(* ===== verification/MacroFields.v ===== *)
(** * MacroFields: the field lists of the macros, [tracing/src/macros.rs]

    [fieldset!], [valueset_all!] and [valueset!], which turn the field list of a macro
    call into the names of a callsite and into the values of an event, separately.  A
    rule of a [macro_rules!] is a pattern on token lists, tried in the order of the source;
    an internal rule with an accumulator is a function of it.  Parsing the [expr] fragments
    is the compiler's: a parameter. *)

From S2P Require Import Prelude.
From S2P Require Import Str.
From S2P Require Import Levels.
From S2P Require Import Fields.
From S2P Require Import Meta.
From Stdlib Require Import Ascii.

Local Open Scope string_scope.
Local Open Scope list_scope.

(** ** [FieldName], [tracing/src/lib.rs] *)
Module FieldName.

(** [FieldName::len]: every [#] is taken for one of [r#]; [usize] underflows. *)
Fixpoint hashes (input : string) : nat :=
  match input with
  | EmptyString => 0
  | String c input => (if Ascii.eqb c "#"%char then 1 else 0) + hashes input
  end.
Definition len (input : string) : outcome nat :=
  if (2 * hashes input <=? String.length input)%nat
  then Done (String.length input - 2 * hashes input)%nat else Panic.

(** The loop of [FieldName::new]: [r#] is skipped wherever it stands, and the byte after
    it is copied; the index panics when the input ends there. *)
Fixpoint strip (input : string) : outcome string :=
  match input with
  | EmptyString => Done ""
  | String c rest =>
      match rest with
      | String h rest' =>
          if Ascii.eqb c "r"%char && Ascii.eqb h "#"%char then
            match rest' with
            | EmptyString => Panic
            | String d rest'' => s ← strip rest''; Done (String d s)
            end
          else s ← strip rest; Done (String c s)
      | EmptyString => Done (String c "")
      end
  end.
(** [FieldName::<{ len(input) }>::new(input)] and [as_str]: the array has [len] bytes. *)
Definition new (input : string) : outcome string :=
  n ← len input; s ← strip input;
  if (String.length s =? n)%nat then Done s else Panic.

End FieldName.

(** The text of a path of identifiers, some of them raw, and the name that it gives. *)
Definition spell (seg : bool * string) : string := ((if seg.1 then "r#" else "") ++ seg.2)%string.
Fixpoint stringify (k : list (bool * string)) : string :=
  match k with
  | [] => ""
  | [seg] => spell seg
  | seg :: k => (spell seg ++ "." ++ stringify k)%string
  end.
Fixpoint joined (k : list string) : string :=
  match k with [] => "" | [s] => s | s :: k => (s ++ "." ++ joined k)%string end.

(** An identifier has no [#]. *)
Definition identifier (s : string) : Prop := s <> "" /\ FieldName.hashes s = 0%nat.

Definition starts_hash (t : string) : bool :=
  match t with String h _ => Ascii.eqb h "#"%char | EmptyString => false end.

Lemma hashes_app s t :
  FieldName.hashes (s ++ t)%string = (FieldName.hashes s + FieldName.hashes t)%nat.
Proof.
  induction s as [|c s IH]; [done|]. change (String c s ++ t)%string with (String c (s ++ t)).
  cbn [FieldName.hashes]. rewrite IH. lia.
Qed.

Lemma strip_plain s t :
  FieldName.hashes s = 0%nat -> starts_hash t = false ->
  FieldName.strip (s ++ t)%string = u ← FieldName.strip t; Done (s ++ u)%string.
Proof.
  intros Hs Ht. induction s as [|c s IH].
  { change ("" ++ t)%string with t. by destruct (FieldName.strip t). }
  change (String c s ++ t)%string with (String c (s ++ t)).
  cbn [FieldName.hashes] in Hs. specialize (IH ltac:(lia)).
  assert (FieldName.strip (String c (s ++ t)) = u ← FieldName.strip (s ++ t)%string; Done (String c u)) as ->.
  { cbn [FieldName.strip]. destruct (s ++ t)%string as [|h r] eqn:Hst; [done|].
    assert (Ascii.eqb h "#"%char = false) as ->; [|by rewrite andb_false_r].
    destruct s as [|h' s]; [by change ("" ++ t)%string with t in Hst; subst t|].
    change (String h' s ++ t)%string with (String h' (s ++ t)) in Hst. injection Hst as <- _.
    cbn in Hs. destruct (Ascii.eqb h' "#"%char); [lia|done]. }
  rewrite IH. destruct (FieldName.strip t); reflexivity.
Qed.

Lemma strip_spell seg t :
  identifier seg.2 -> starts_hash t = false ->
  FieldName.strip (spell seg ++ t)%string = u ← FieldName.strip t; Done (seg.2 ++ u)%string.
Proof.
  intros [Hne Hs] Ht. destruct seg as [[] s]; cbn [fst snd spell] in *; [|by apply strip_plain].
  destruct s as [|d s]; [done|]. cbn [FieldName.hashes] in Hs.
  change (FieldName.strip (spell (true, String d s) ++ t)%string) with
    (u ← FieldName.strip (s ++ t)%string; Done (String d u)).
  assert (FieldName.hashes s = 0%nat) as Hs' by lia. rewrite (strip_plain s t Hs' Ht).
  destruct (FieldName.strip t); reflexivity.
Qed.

──────

* _Work to be completed_
How many of the lines above include the word "match"? State that number and nothing else.

* _Answer_
7